In your case you would want to generate Bio::Seq objects from your fasta-file using the Bio::SeqIO module.

Then, you would need to read the fasta-entry-numbers and positions wanted into a hash. With the fasta-name as the key and the value being an array of two values for each subsequence you want to extract. If there can be more than one such subsequence per fasta-entry, you would have to create an array of arrays as the value entry for each key.

With this data structure, you could then go ahead and extract the sequences using the subseq method from Bio::Seq.

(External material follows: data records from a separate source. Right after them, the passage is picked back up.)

(* ===== verification/Threads.v ===== *)
(** * Threads of scripts

    [dekopon-process/src/threads.rs] and [dekopon-gatewayd/src/threads.rs]: a
    thread that runs a script holds a permit of the pool ([ShellThreads]) and a
    slot of the gateway's [Owner]; both are semaphores. A reservation takes one
    of each or neither. A thread that ends gives its permit back at once; its
    slot stays in the owner's set of tasks until the owner joins the task.

    [pool_step] interleaves reservations, spawns, ends, joins and the shutdown.
    A reservation is two steps, as it takes the slot and the permit by one
    [try_acquire] each. *)

From Stdlib Require Import ZArith Lia.
From stdpp Require Import base list numbers relations.
From S2P Require Import Prelude ProcessTree.

(** ** Semaphores of tokio *)

Inductive TryAcquireError : Type := Closed | NoPermits.

Record Semaphore : Type := mkSemaphore {
  available : Z;
  sem_closed : bool;
}.

Definition Semaphore_new (n : Z) : Semaphore := mkSemaphore n false.

Definition try_acquire_many (n : Z) (s : Semaphore) : result TryAcquireError Semaphore :=
  if sem_closed s then Err Closed
  else if available s <? n then Err NoPermits
  else Ok (mkSemaphore (available s - n) (sem_closed s)).

Definition add_permits (n : Z) (s : Semaphore) : Semaphore :=
  mkSemaphore (available s + n) (sem_closed s).

Definition Semaphore_close (s : Semaphore) : Semaphore := mkSemaphore (available s) true.

(** [OwnedSemaphorePermit::split]: what is split off, and what is left. *)
Definition permit_split (n permits : Z) : option (Z * Z) :=
  if permits <? n then None else Some (n, permits - n).

(** ** The pool *)

(** The struct [ShellThreads]; a [ThreadPermit] is the number of its permits. *)
Record ThreadPool : Type := mkPool {
  permits : Semaphore;
  pool_maximum : Z;
}.

Definition ThreadPool_new (maximum : Z) : ThreadPool := mkPool (Semaphore_new maximum) maximum.

Definition exhausted (t : ThreadPool) : LimitExceeded := ShellThreads (pool_maximum t).

Definition pool_release (n : Z) (t : ThreadPool) : ThreadPool :=
  mkPool (add_permits n (permits t)) (pool_maximum t).

(** The loop of [reserve_many]: [n] permits of one split off [group]; on an
    error, all that was taken so far, which is dropped. *)
Fixpoint split_off (n : nat) (group : Z) (acc : list Z) : result Z (list Z) :=
  match n with
  | O => Ok (acc ++ [group])
  | S n =>
      match permit_split 1 group with
      | Some (one, group) => split_off n group (acc ++ [one])
      | None => Err (foldr Z.add 0 acc + group)
      end
  end.

Definition reserve_many (count : Z) (t : ThreadPool) : result LimitExceeded (list Z) * ThreadPool :=
  match checked_sub_u64 count 1 with
  | None => (Ok [], t)
  | Some last =>
      if u32_max <? count then (Err (exhausted t), t)
      else
        match try_acquire_many count (permits t) with
        | Err _ => (Err (exhausted t), t)
        | Ok s =>
            let t' := mkPool s (pool_maximum t) in
            match split_off (Z.to_nat last) count [] with
            | Ok ps => (Ok ps, t')
            | Err taken => (Err (exhausted t), pool_release taken t')
            end
        end
  end.

(** [reserve::<N>]: exactly [n] permits. *)
Definition pool_reserve (n : Z) (t : ThreadPool) : result LimitExceeded (list Z) * ThreadPool :=
  match reserve_many n t with
  | (Err x, t) => (Err x, t)
  | (Ok ps, t) =>
      if Z.of_nat (length ps) =? n then (Ok ps, t)
      else (Err (exhausted t), pool_release (foldr Z.add 0 ps) t)
  end.

(** ** The gateway's owner *)

(** [joinable]: tasks that ended and were not joined yet; each holds its slot. *)
Record Owner : Type := mkOwner {
  slots : Semaphore;
  joinable : Z;
  owner_maximum : Z;
}.

Definition Owner_new (maximum : Z) : Owner := mkOwner (Semaphore_new maximum) 0 maximum.

(** [try_join_next] until no task is ready: their slots are dropped. *)
Definition Owner_join (o : Owner) : Owner :=
  mkOwner (add_permits (joinable o) (slots o)) 0 (owner_maximum o).

(** A ticket is one slot and a permit. *)
Definition Ticket : Type := Z.

(** The first half of [Owner::reserve]: the slot. *)
Definition reserve_slot (o : Owner) : result LimitExceeded Owner * Owner :=
  let o := Owner_join o in
  match try_acquire_many 1 (slots o) with
  | Err _ => (Err (ShellThreads (owner_maximum o)), o)
  | Ok s => (Ok (mkOwner s (joinable o) (owner_maximum o)), o)
  end.

Definition drop_slot (o : Owner) : Owner :=
  mkOwner (add_permits 1 (slots o)) (joinable o) (owner_maximum o).

(** The second half: the permit, or the slot is dropped. *)
Definition reserve_permit (o : Owner) (t : ThreadPool) : result LimitExceeded Ticket * Owner * ThreadPool :=
  match pool_reserve 1 t with
  | (Ok [permit], t) => (Ok permit, o, t)
  | (Ok ps, t) => (Err (exhausted t), drop_slot o, pool_release (foldr Z.add 0 ps) t)
  | (Err x, t) => (Err x, drop_slot o, t)
  end.

Definition Owner_reserve (o : Owner) (t : ThreadPool) : result LimitExceeded Ticket * Owner * ThreadPool :=
  match reserve_slot o with
  | (Err x, o) => (Err x, o, t)
  | (Ok o, _) => reserve_permit o t
  end.

Definition Owner_shutdown (o : Owner) : Owner :=
  mkOwner (Semaphore_close (slots o)) (joinable o) (owner_maximum o).

(** ** All users of a pool

    Reservations that have their slot and not their permit yet ([halves]), the
    tickets not spawned yet and the threads that run. [Ticket::spawn] either
    moves both parts of the ticket into the thread and its task, or fails and
    drops them. *)

Record Pool : Type := mkPools {
  owner : Owner;
  pool : ThreadPool;
  halves : nat;
  tickets : list Ticket;
  running : list Ticket;
}.

Inductive pool_step : Pool → Pool → Prop :=
| ps_slot o t h ts rs o' o0 :
    reserve_slot o = (Ok o', o0) → pool_step (mkPools o t h ts rs) (mkPools o' t (S h) ts rs)
| ps_slot_refused o t h ts rs e o' :
    reserve_slot o = (Err e, o') → pool_step (mkPools o t h ts rs) (mkPools o' t h ts rs)
| ps_permit o t h ts rs x o' t' :
    reserve_permit o t = (Ok x, o', t') →
    pool_step (mkPools o t (S h) ts rs) (mkPools o' t' h (x :: ts) rs)
| ps_permit_refused o t h ts rs e o' t' :
    reserve_permit o t = (Err e, o', t') →
    pool_step (mkPools o t (S h) ts rs) (mkPools o' t' h ts rs)
| ps_spawn o t h ts1 x ts2 rs :
    pool_step (mkPools o t h (ts1 ++ x :: ts2) rs) (mkPools o t h (ts1 ++ ts2) (x :: rs))
| ps_spawn_failed o t h ts1 x ts2 rs :
    pool_step (mkPools o t h (ts1 ++ x :: ts2) rs)
      (mkPools (drop_slot o) (pool_release x t) h (ts1 ++ ts2) rs)
| ps_end o t h ts rs1 x rs2 :
    pool_step (mkPools o t h ts (rs1 ++ x :: rs2))
      (mkPools (mkOwner (slots o) (joinable o + 1) (owner_maximum o)) (pool_release x t) h ts (rs1 ++ rs2))
| ps_join o t h ts rs : pool_step (mkPools o t h ts rs) (mkPools (Owner_join o) t h ts rs)
| ps_shutdown o t h ts rs : pool_step (mkPools o t h ts rs) (mkPools (Owner_shutdown o) t h ts rs).

(** Nothing is lost: what is out is exactly what is missing. *)
Definition pool_ok (slot_max permit_max : Z) (p : Pool) : Prop :=
  Forall (eq 1) (tickets p) ∧ Forall (eq 1) (running p)
  ∧ 0 ≤ available (slots (owner p)) ∧ 0 ≤ joinable (owner p) ∧ 0 ≤ available (permits (pool p))
  ∧ available (slots (owner p)) + joinable (owner p) + Z.of_nat (halves p)
    + Z.of_nat (length (tickets p)) + Z.of_nat (length (running p)) = slot_max
  ∧ available (permits (pool p))
    + Z.of_nat (length (tickets p)) + Z.of_nat (length (running p)) = permit_max.

(** ** Lemmas *)

Lemma split_off_ok (n : nat) (acc : list Z) :
  Forall (eq 1) acc →
  split_off n (Z.of_nat n + 1) acc = Ok (acc ++ replicate (S n) 1).
Proof.
  revert acc. induction n as [|n IH]; intros acc Ha; [done|]. cbn [split_off]. unfold permit_split.
  rewrite (proj2 (Z.ltb_ge _ _)) by lia.
  replace (Z.of_nat (S n) + 1 - 1) with (Z.of_nat n + 1) by lia.
  rewrite IH; [by rewrite <- (assoc (++))|]. apply Forall_app. auto.
Qed.

(** [reserve_many] takes all it was asked for, one permit each, or nothing. *)
Lemma reserve_many_spec (count : Z) (t : ThreadPool) :
  0 ≤ count →
  reserve_many count t
  = if (count =? 0) || ((count <=? u32_max) && negb (sem_closed (permits t))
                        && (count <=? available (permits t)))
    then (Ok (replicate (Z.to_nat count) 1), pool_release (- count) t)
    else (Err (exhausted t), t).
Proof.
  intros Hc. unfold reserve_many, checked_sub_u64, try_acquire_many.
  destruct (Z.eqb_spec count 0) as [->|Hne]; cbn [orb].
  { destruct t as [[a c] m]. unfold pool_release, add_permits. cbn. by rewrite Z.add_0_r. }
  rewrite (proj2 (Z.leb_le 1 count)) by lia.
  destruct (Z.ltb_spec u32_max count); [by rewrite (proj2 (Z.leb_gt count u32_max))|].
  rewrite (proj2 (Z.leb_le count u32_max)) by lia.
  destruct (sem_closed (permits t)) eqn:Ecl; cbn [negb andb]; [done|].
  destruct (Z.ltb_spec (available (permits t)) count); [by rewrite (proj2 (Z.leb_gt _ _)) by lia|].
  rewrite (proj2 (Z.leb_le _ _)) by lia.
  replace count with (Z.of_nat (Z.to_nat (count - 1)) + 1) at 2 by lia.
  rewrite split_off_ok by constructor. cbn [app].
  replace (S (Z.to_nat (count - 1))) with (Z.to_nat count) by lia.
  unfold pool_release, add_permits. by rewrite Ecl, Z.add_opp_r.
Qed.

Lemma pool_reserve_1 (t : ThreadPool) :
  pool_reserve 1 t
  = if negb (sem_closed (permits t)) && (1 <=? available (permits t))
    then (Ok [1], pool_release (-1) t) else (Err (exhausted t), t).
Proof.
  unfold pool_reserve. rewrite reserve_many_spec by lia. cbn [Z.eqb orb].
  rewrite (proj2 (Z.leb_le 1 u32_max)) by (unfold u32_max; lia). cbn [andb].
  by destruct (_ && _).
Qed.

(** Each half takes one, or gives back what it has. *)
Lemma reserve_slot_spec (o : Owner) :
  let o' := Owner_join o in
  (∃ e, reserve_slot o = (Err e, o'))
  ∨ reserve_slot o = (Ok (mkOwner (add_permits (-1) (slots o')) 0 (owner_maximum o)), o')
    ∧ 1 ≤ available (slots o').
Proof.
  intros o'. unfold reserve_slot. fold o'. unfold try_acquire_many.
  destruct (sem_closed (slots o')) eqn:Ec; [by left; eexists|].
  destruct (Z.ltb_spec (available (slots o')) 1); [by left; eexists|]. right. split; [|done].
  unfold add_permits. rewrite Ec. by replace (available (slots o') + -1) with (available (slots o') - 1) by lia.
Qed.

Lemma reserve_permit_spec (o : Owner) (t : ThreadPool) :
  reserve_permit o t = (Err (exhausted t), drop_slot o, t)
  ∨ reserve_permit o t = (Ok 1, o, pool_release (-1) t) ∧ 1 ≤ available (permits t).
Proof.
  unfold reserve_permit. rewrite pool_reserve_1. destruct (_ && _) eqn:E; [right|by left].
  apply andb_true_iff in E as [_ ?%Z.leb_le]. done.
Qed.

Lemma pool_step_ok (slot_max permit_max : Z) (p p' : Pool) :
  pool_step p p' → pool_ok slot_max permit_max p → pool_ok slot_max permit_max p'.
Proof.
  intros H (Ht & Hr & H1 & H2 & H3 & H4 & H5).
  destruct H as [o t h ts rs o' o0 E|o t h ts rs e o' E|o t h ts rs x o' t' E|o t h ts rs e o' t' E
    |o t h ts1 x ts2 rs|o t h ts1 x ts2 rs|o t h ts rs1 x rs2|o t h ts rs|o t h ts rs];
    unfold pool_ok; cbn in *.
  1,2: destruct (reserve_slot_spec o) as [(e' & E')|(E' & ?)]; rewrite E' in E;
    simplify_eq; cbn in *; split_and!; auto; lia.
  1,2: destruct (reserve_permit_spec o t) as [E'|(E' & ?)]; rewrite E' in E;
    simplify_eq; cbn in *; split_and!; auto; lia.
  1,2: apply Forall_app in Ht as [Ht1 [Hx Ht2]%List.Forall_cons_iff]; subst x;
    rewrite length_app in *; cbn [length] in *; split_and!; try (by apply Forall_app); auto; cbn; lia.
  1: apply Forall_app in Hr as [Hr1 [Hx Hr2]%List.Forall_cons_iff]; subst x;
    rewrite length_app in *; cbn [length] in *; split_and!; try (by apply Forall_app); auto; cbn; lia.
  all: split_and!; auto; lia.
Qed.

(** Under any interleaving of reservations, spawns that work or fail, ends
    and joins, the threads that run and the tickets for threads never exceed
    the limits of the pool and of the gateway, and every permit and slot that
    is not out is available again. *)
Theorem threads_stay_within_limits (slot_max permit_max : Z) (p : Pool) :
  0 ≤ slot_max → 0 ≤ permit_max →
  rtc pool_step (mkPools (Owner_new slot_max) (ThreadPool_new permit_max) 0 [] []) p →
  let out := Z.of_nat (length (tickets p)) + Z.of_nat (length (running p)) in
  out ≤ slot_max ∧ out ≤ permit_max
  ∧ available (permits (pool p)) = permit_max - out
  ∧ available (slots (owner p)) + joinable (owner p) = slot_max - out - Z.of_nat (halves p).
Proof.
  intros Hs Hp H out. assert (pool_ok slot_max permit_max p) as (_ & _ & ? & ? & ? & ? & ?).
  { eapply (rtc_ind_r (pool_ok slot_max permit_max)); [| |exact H].
    - unfold pool_ok. cbn. split_and!; auto; lia.
    - intros y z _ Hstep. by apply pool_step_ok. }
  unfold out. lia.
Qed.

Lemma threads_stay_within_limits_witness :
  ∃ p, rtc pool_step (mkPools (Owner_new 1) (ThreadPool_new 2) 0 [] []) p
    ∧ running p = [1] ∧ available (permits (pool p)) = 1.
Proof.
  set (s0 := mkPools (Owner_new 1) (ThreadPool_new 2) 0 [] []).
  set (s1 := mkPools (mkOwner (mkSemaphore 0 false) 0 1) (mkPool (mkSemaphore 1 false) 2) 0 [] [1]).
  assert (rtc pool_step s0 s1) as H.
  { eapply rtc_l; [eapply ps_slot; reflexivity|]. eapply rtc_l; [apply ps_permit; reflexivity|].
    eapply rtc_l; [apply (ps_spawn _ _ 0 [] 1 [] [])|]. apply rtc_refl. }
  pose proof (threads_stay_within_limits 1 2 s1 ltac:(lia) ltac:(lia) H) as (_ & _ & E & _).
  exists s1. split; [exact H|]. split; [reflexivity|exact E].
Defined.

I hope this is a way to go for you, although I'm sure that this is also feasible with pure bash.

Question 3

This isn't an answer, it is an attempt to clarify your problem; please let me know if I have gotten the nature of your task correct.

foreach row in blast:
    get the proper (blast[$1]) sequence from fasta
    drop bases (blast[$7..$8]) from sequence
    print blast[$1], shortened_sequence

If I've got your task correct, you are being hobbled by your programming language (bash) and the peculiar format of your data (a record split across rows). Perl or Python would be far more suitable to the task; indeed Perl was written in part because multiple file access in awk of the time was really difficult if not impossible.

You've come pretty far with the tools you know, but it looks like you are hitting the limits of their convenient expressibility.

Question 4

Updated the answer:

awk  '
NR==FNR && NF { 
    id=substr($1,2)
    getline seq
    a[id]=seq
    next 
} 
($1 in a) && NF { 
    x=substr(a[$1],$7,$8)
    sub(x, "", a[$1])
    print ">"$1"\n"a[$1]
} ' 1.fasta 1.blast